Work required:
Filter the material below down to the lines with the word "induction" and give those lines.

Input material:
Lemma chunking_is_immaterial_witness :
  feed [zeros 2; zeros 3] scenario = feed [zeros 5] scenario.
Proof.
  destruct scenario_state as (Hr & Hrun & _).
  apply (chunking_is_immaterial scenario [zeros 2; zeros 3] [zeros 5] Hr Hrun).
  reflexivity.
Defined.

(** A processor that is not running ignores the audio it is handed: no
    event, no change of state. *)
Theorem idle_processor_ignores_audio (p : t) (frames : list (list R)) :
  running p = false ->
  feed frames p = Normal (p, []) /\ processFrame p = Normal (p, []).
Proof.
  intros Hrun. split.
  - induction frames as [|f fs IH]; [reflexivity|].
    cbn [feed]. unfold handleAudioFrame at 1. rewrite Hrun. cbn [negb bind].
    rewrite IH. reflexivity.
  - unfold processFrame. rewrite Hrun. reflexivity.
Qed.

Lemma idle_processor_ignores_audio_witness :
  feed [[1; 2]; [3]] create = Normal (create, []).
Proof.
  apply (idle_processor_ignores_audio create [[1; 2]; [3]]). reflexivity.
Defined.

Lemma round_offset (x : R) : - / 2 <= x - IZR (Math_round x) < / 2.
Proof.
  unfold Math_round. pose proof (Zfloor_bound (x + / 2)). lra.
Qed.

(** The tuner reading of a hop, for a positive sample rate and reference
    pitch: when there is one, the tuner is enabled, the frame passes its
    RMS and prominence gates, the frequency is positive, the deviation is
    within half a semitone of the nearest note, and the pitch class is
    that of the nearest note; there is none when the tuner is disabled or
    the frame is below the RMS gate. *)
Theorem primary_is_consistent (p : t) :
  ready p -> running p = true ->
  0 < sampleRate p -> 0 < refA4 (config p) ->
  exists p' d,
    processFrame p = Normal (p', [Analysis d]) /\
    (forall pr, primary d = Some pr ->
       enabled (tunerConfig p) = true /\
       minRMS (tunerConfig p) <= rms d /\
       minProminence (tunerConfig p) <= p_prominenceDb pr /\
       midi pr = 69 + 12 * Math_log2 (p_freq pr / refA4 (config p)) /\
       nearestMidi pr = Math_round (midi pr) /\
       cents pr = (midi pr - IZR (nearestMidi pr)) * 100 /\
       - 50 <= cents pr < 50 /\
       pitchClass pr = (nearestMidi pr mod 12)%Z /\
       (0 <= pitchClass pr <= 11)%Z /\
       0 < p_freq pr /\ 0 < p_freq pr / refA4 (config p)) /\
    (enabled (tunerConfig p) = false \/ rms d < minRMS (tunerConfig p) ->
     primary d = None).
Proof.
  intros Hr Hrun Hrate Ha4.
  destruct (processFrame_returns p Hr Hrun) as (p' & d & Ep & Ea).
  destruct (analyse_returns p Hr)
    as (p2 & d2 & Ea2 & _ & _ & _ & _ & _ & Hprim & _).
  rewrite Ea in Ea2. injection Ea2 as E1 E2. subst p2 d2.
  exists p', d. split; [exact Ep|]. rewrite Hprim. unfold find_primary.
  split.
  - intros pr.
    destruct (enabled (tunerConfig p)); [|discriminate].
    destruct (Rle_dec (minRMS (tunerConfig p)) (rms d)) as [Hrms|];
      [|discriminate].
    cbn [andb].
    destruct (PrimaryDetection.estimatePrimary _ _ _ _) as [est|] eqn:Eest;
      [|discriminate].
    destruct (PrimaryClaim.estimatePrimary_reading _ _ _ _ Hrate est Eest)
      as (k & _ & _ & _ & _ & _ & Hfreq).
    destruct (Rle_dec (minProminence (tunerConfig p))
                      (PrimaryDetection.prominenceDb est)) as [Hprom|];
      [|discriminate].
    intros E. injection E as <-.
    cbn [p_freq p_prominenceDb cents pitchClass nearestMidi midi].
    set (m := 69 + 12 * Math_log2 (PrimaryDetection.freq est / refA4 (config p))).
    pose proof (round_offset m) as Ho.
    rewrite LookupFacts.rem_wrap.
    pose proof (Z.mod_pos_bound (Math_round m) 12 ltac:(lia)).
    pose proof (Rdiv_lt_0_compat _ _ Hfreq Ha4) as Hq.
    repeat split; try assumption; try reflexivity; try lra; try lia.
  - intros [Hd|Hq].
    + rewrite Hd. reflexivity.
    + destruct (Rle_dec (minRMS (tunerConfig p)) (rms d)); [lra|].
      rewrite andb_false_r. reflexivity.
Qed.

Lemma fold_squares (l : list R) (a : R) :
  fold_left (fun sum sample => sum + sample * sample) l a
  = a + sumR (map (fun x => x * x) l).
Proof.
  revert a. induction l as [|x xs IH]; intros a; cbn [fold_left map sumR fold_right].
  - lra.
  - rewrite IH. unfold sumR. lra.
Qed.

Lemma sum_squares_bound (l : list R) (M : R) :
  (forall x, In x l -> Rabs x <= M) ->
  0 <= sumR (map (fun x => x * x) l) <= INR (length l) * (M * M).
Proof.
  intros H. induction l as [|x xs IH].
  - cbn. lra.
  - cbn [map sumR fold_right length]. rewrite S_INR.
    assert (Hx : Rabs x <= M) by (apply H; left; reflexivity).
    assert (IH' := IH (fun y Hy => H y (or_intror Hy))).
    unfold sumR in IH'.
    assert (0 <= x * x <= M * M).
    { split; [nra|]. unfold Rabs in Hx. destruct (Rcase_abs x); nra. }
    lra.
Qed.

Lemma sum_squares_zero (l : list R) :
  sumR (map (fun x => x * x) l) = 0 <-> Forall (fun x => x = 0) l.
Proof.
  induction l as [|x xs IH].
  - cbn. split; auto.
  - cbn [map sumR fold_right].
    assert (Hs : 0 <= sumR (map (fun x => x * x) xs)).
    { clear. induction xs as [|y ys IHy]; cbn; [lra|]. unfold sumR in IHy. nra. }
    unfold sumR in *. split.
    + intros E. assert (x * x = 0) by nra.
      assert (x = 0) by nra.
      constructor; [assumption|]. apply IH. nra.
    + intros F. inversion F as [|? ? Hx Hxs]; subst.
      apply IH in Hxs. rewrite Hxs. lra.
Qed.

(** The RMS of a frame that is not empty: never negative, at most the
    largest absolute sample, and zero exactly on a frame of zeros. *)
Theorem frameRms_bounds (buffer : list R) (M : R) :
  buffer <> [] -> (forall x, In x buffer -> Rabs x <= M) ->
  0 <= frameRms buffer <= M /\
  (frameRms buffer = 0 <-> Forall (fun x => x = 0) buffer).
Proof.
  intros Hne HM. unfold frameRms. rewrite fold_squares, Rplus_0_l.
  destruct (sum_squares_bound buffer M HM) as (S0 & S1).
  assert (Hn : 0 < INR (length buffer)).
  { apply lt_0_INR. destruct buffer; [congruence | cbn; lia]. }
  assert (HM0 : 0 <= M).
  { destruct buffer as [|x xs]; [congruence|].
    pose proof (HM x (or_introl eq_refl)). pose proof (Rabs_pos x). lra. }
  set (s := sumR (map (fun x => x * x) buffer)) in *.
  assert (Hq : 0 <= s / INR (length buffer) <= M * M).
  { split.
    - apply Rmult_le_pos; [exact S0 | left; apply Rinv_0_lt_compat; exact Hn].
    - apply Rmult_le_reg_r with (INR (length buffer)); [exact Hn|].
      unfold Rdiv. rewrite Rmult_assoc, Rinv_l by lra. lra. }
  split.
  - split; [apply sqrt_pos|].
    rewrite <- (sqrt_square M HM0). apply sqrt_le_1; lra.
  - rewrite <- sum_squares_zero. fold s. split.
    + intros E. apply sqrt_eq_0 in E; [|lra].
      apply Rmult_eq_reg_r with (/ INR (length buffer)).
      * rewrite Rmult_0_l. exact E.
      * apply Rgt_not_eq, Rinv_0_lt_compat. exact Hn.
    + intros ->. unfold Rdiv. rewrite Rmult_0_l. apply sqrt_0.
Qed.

Solution for this task:
  - induction frames as [|f fs IH]; [reflexivity|].
  revert a. induction l as [|x xs IH]; intros a; cbn [fold_left map sumR fold_right].
  intros H. induction l as [|x xs IH].
  induction l as [|x xs IH].
    { clear. induction xs as [|y ys IHy]; cbn; [lra|]. unfold sumR in IHy. nra. }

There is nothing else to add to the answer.